### Task directions
Find the line with "Definition contains_glob_metacharacter (path" in the entries below. Repeat it, every following line, and the line with "let? path := from_path_uri", exactly and with nothing added.

————

(* ===== verification/ApiPath.v ===== *)
(** * Native texts of path URIs (utils/path-uri/src/{api_path_string,config_path}.rs)

    Rendering a [PathUri] with the syntax of a convention, parsing native text
    against a working directory and a home directory, and the checks on paths
    that come from configuration.  [LegacyAppPathString] wraps its text, and is
    that text here. *)

From S2P Require Import Prelude RustStr Utf8 PatchTypes ExecutorFs PathUri.

(** ** Lossy decoding (standard library) *)

Definition REPLACEMENT : char := 65533%N.

(** [String::from_utf8_lossy]: every maximal ill-formed part is replaced. *)
Fixpoint utf8_lossy (fuel : nat) (l : list N) : str :=
  let '(s, e) := decode l in
  match e, fuel with
  | Complete, _ => s
  | Incomplete, _ => s ++ [REPLACEMENT]
  | Invalid n, S k => s ++ REPLACEMENT :: utf8_lossy k (drop (byte_len s + n) l)
  | Invalid _, 0 => s ++ [REPLACEMENT]
  end.

Definition from_utf8_lossy (l : list N) : str := utf8_lossy (length l) l.

Definition is_lead_surrogate (u : N) : bool := ((55296 <=? u) && (u <? 56320))%N.
Definition is_trail_surrogate (u : N) : bool := ((56320 <=? u) && (u <? 57344))%N.

(** [String::from_utf16_lossy]. *)
Fixpoint from_utf16_lossy (units : list N) : str :=
  match units with
  | [] => []
  | u :: rest =>
      if is_lead_surrogate u then
        match rest with
        | v :: rest' =>
            if is_trail_surrogate v
            then (65536 + (u - 55296) * 1024 + (v - 56320))%N :: from_utf16_lossy rest'
            else REPLACEMENT :: from_utf16_lossy rest
        | [] => [REPLACEMENT]
        end
      else if is_trail_surrogate u then REPLACEMENT :: from_utf16_lossy rest
      else u :: from_utf16_lossy rest
  end.

Inductive LegacyAppPathStringError : Type :=
| OpaqueFallback (path : str)
| IncompatibleConvention (path : str) (convention : PathConvention)
| InvalidNativePath (path : str) (convention : option PathConvention)
| UnsupportedConfigPath (path : str) (convention : PathConvention)
| MissingBaseConvention (cwd : str)
| MissingHomeDirectory (path : str)
| MismatchedConvention (path : str) (path_convention : PathConvention) (cwd : str)
    (convention : PathConvention)
| EUri (e : PathUriParseError).

Section paths.
Context {Url : Type} `{UrlCrates Url} `{Unreachable Url}.
Abbreviation PathUri := Url (only parsing).

(** ** Rendering *)

Definition has_drive_root (units : list N) : bool :=
  match units with
  | d :: c :: s :: _ =>
      is_ascii_alphabetic d && bool_decide (c = COLON) && is_windows_separator s
  | _ => false
  end.

Definition render_windows_opaque_fallback (path_bytes : list N) : option str :=
  if Nat.odd (length path_bytes) then None
  else
    let path_wide := le_units path_bytes in
    if has_drive_root path_wide || starts_with_two_separators path_wide
    then Some (from_utf16_lossy path_wide) else None.

Definition render_opaque_fallback (path : PathUri) (path_bytes : list N)
  (convention : PathConvention) : result str LegacyAppPathStringError :=
  ok_or match convention with
        | Posix =>
            if starts_with path_bytes [FORWARD_SLASH]
            then Some (from_utf8_lossy path_bytes) else None
        | Windows => render_windows_opaque_fallback path_bytes
        end (OpaqueFallback (url_text path)).

Definition decode_native_segment (segment : str) : str :=
  from_utf8_lossy (decode_segment segment).

Definition incompatible_convention (path : PathUri) (convention : PathConvention)
  : LegacyAppPathStringError := IncompatibleConvention (url_text path) convention.

Definition render_posix_path (path : PathUri) : result str LegacyAppPathStringError :=
  if is_some (host_str path) then Err (incompatible_convention path Posix)
  else Ok (concat (map (fun segment => FORWARD_SLASH :: decode_native_segment segment)
                     (url_segments path))).

(** The drive or the share that begins a Windows path, and the other segments. *)
Definition windows_anchor (path : PathUri) : option (str * list str) :=
  match url_segments path with
  | [] => None
  | first :: segments =>
      let name := decode_native_segment first in
      match host_str path with
      | Some host =>
          if is_empty name then None
          else Some ([BACKSLASH; BACKSLASH] ++ host ++ BACKSLASH :: name, segments)
      | None =>
          match name with
          | [d; c] =>
              if is_ascii_alphabetic d && bool_decide (c = COLON) then Some (name, segments)
              else None
          | _ => None
          end
      end
  end.

Definition render_windows_path (path : PathUri) : result str LegacyAppPathStringError :=
  match windows_anchor path with
  | Some (anchor, segments) =>
      let rendered :=
        anchor ++ concat (map (fun s => BACKSLASH :: decode_native_segment s) segments) in
      Ok (if (byte_len rendered =? 2) && last_is (fun c => bool_decide (c = COLON)) rendered
          then rendered ++ [BACKSLASH] else rendered)
  | None => Err (incompatible_convention path Windows)
  end.

Definition from_path_uri (path : PathUri) (convention : PathConvention)
  : result str LegacyAppPathStringError :=
  match decode_bad_path_uri path with
  | Some path_bytes => render_opaque_fallback path path_bytes convention
  | None =>
      match convention with
      | Posix => render_posix_path path
      | Windows => render_windows_path path
      end
  end.

(** [PathUri::inferred_native_path_string] (lib.rs) *)
Definition native_path_string (self : PathUri) : str :=
  match path_convention self with
  | Some convention => default (url_text self) (res_ok (from_path_uri self convention))
  | None => url_text self
  end.

(** ** Parsing *)

Definition to_path_uri (path : str) (convention : PathConvention)
  : result PathUri LegacyAppPathStringError :=
  ok_or (from_absolute_native_path path convention) (InvalidNativePath path (Some convention)).

Definition infer_absolute_path_convention (path : str) : option PathConvention :=
  if is_windows_drive_absolute_path path || starts_with path ($"\\") then Some Windows
  else if starts_with path [FORWARD_SLASH] then Some Posix
  else None.

Definition separators (convention : PathConvention) (c : char) : bool :=
  bool_decide (c = FORWARD_SLASH)
  || bool_decide (convention = Windows) && bool_decide (c = BACKSLASH).

(** [trim_start_matches] with a predicate. *)
Fixpoint trim_start_where (p : char -> bool) (s : str) : str :=
  match s with
  | c :: s' => if p c then trim_start_where p s' else s
  | [] => []
  end.

Definition resolve_against (path : str) (cwd : PathUri) (user_home_dir : option PathUri)
  : result PathUri LegacyAppPathStringError :=
  match path_convention cwd with
  | None => Err (MissingBaseConvention (url_text cwd))
  | Some convention =>
      let is_windows := bool_decide (convention = Windows) in
      match home_relative_suffix convention path with
      | Some suffix =>
          match user_home_dir with
          | Some home =>
              map_err EUri (join_uri home (trim_start_where (separators convention) suffix))
          | None => Err (MissingHomeDirectory path)
          end
      | None =>
          if is_windows && (starts_with path ($"//") || starts_with path ($"\\"))
          then to_path_uri path Windows
          else
            match infer_absolute_path_convention path with
            | Some path_convention =>
                if bool_decide (path_convention = convention) then to_path_uri path convention
                else if bool_decide (path_convention = Posix) && is_windows
                then map_err EUri (join_uri cwd path)
                else Err (MismatchedConvention path path_convention (url_text cwd) convention)
            | None => map_err EUri (join_uri cwd path)
            end
      end
  end.

Definition to_inferred_path_uri (path : str) : result PathUri LegacyAppPathStringError :=
  match infer_absolute_path_convention path with
  | Some convention =>
      ok_or (from_absolute_native_path path convention) (InvalidNativePath path (Some convention))
  | None => Err (InvalidNativePath path None)
  end.

Definition render_for_ui (path : str) : str :=
  match to_inferred_path_uri path with
  | Ok uri => native_path_string uri
  | Err _ => path
  end.

(** ** Configuration paths *)

Definition without_drive_prefix (segment : str) : str :=
  match segment with
  | d :: c :: rest => if is_ascii_alphabetic d && bool_decide (c = COLON) then rest else segment
  | _ => segment
  end.

Definition has_component_colon (native_input : str) : bool :=
  match native_segments Windows native_input with
  | first :: rest =>
      contains_char COLON (without_drive_prefix first) || existsb (contains_char COLON) rest
  | [] => false
  end.

Definition mixed_home_separators (input : str) : bool :=
  match home_relative_suffix Windows input with
  | Some suffix =>
      starts_with suffix [FORWARD_SLASH]
      && starts_with (trim_start_matches FORWARD_SLASH suffix) [BACKSLASH]
      || starts_with suffix [BACKSLASH]
         && starts_with (trim_start_matches BACKSLASH suffix) [FORWARD_SLASH]
  | None => false
  end.

Definition is_bare_drive (path : str) : bool :=
  match path with [d; c] => is_ascii_alphabetic d && bool_decide (c = COLON) | _ => false end.

Definition validate_config_path_text (input : str) (convention : PathConvention)
  : result () LegacyAppPathStringError :=
  let native_input := default input (normalize_windows_device_path input) in
  let windows := bool_decide (convention = Windows) in
  if contains_char 0 input
     || windows && has_component_colon native_input
     || windows && mixed_home_separators input
     || windows && is_bare_drive native_input
  then Err (UnsupportedConfigPath input convention) else Ok ().

Definition validate_config_path (self : PathUri) (convention : PathConvention)
  : result () LegacyAppPathStringError :=
  if negb (bool_decide (path_convention self = Some convention))
  then Err (IncompatibleConvention (url_text self) convention)
  else
    let bytes := decoded_path_bytes self in
    if is_none (lexical_depth self) || contains_byte 0 bytes || negb (is_ok (from_utf8 bytes))
    then Err (EUri (InvalidFileUriPath (url_text self)))
    else
      let? text := from_path_uri self convention in
      validate_config_path_text text convention.

Definition contains_glob_metacharacter (path : str) : bool :=
  existsb (fun c => contains_char c ($"*?[]{}")) path.

Definition validate_glob_directory (self : PathUri) (convention : PathConvention)
  : result () LegacyAppPathStringError :=
  let? _ := validate_config_path self convention in
  let? path := from_path_uri self convention in
  if contains_glob_metacharacter path
     || bool_decide (convention = Posix) && contains_char BACKSLASH path
  then Err (UnsupportedConfigPath path convention) else Ok ().

(** The checks on the directory a relative input is resolved against. *)
Definition check_base (base : PathUri) (convention : PathConvention) (input : str)
  : result () LegacyAppPathStringError :=
  let? _ := validate_config_path base convention in
  if contains_glob_metacharacter input then validate_glob_directory base convention else Ok ().

Definition resolve_config_path_uri (input : str) (convention : PathConvention)
  (base user_home_dir : option PathUri) : result PathUri LegacyAppPathStringError :=
  let? _ := validate_config_path_text input convention in
  let? resolved :=
    if is_some (home_relative_suffix convention input) then
      match user_home_dir with
      | Some home =>
          let? _ := check_base home convention input in
          resolve_against input home (Some home)
      | None => Err (MissingHomeDirectory input)
      end
    else
      match to_path_uri input convention with
      | Ok absolute => Ok absolute
      | Err error =>
          match base with
          | Some base =>
              let? _ := check_base base convention input in
              resolve_against input base None
          | None => Err error
          end
      end in
  let? _ := validate_config_path resolved convention in
  map_err EUri (join_uri resolved ($".")).

Definition to_config_path_string (self : PathUri) (convention : PathConvention)
  : result str LegacyAppPathStringError :=
  let? rendered := from_path_uri self convention in
  Ok (if is_some (host_str self) && is_none (parent self)
      then rendered ++ [BACKSLASH] else rendered).

Definition resolve_config_path (input : str) (convention : PathConvention)
  (base user_home_dir : option PathUri) : result str LegacyAppPathStringError :=
  let? uri := resolve_config_path_uri input convention base user_home_dir in
  to_config_path_string uri convention.

(** The operations patch application uses (ExecutorFs.v). *)
#[export] Instance path_uri_ops : PathUriOps PathUri := {
  infer_path_convention := path_convention;
  uri_join := join_uri;
  uri_parent := parent;
  inferred_native_path_string := native_path_string;
}.

End paths.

————

### Expected answer
Definition contains_glob_metacharacter (path : str) : bool :=
  existsb (fun c => contains_char c ($"*?[]{}")) path.

Definition validate_glob_directory (self : PathUri) (convention : PathConvention)
  : result () LegacyAppPathStringError :=
  let? _ := validate_config_path self convention in
  let? path := from_path_uri self convention in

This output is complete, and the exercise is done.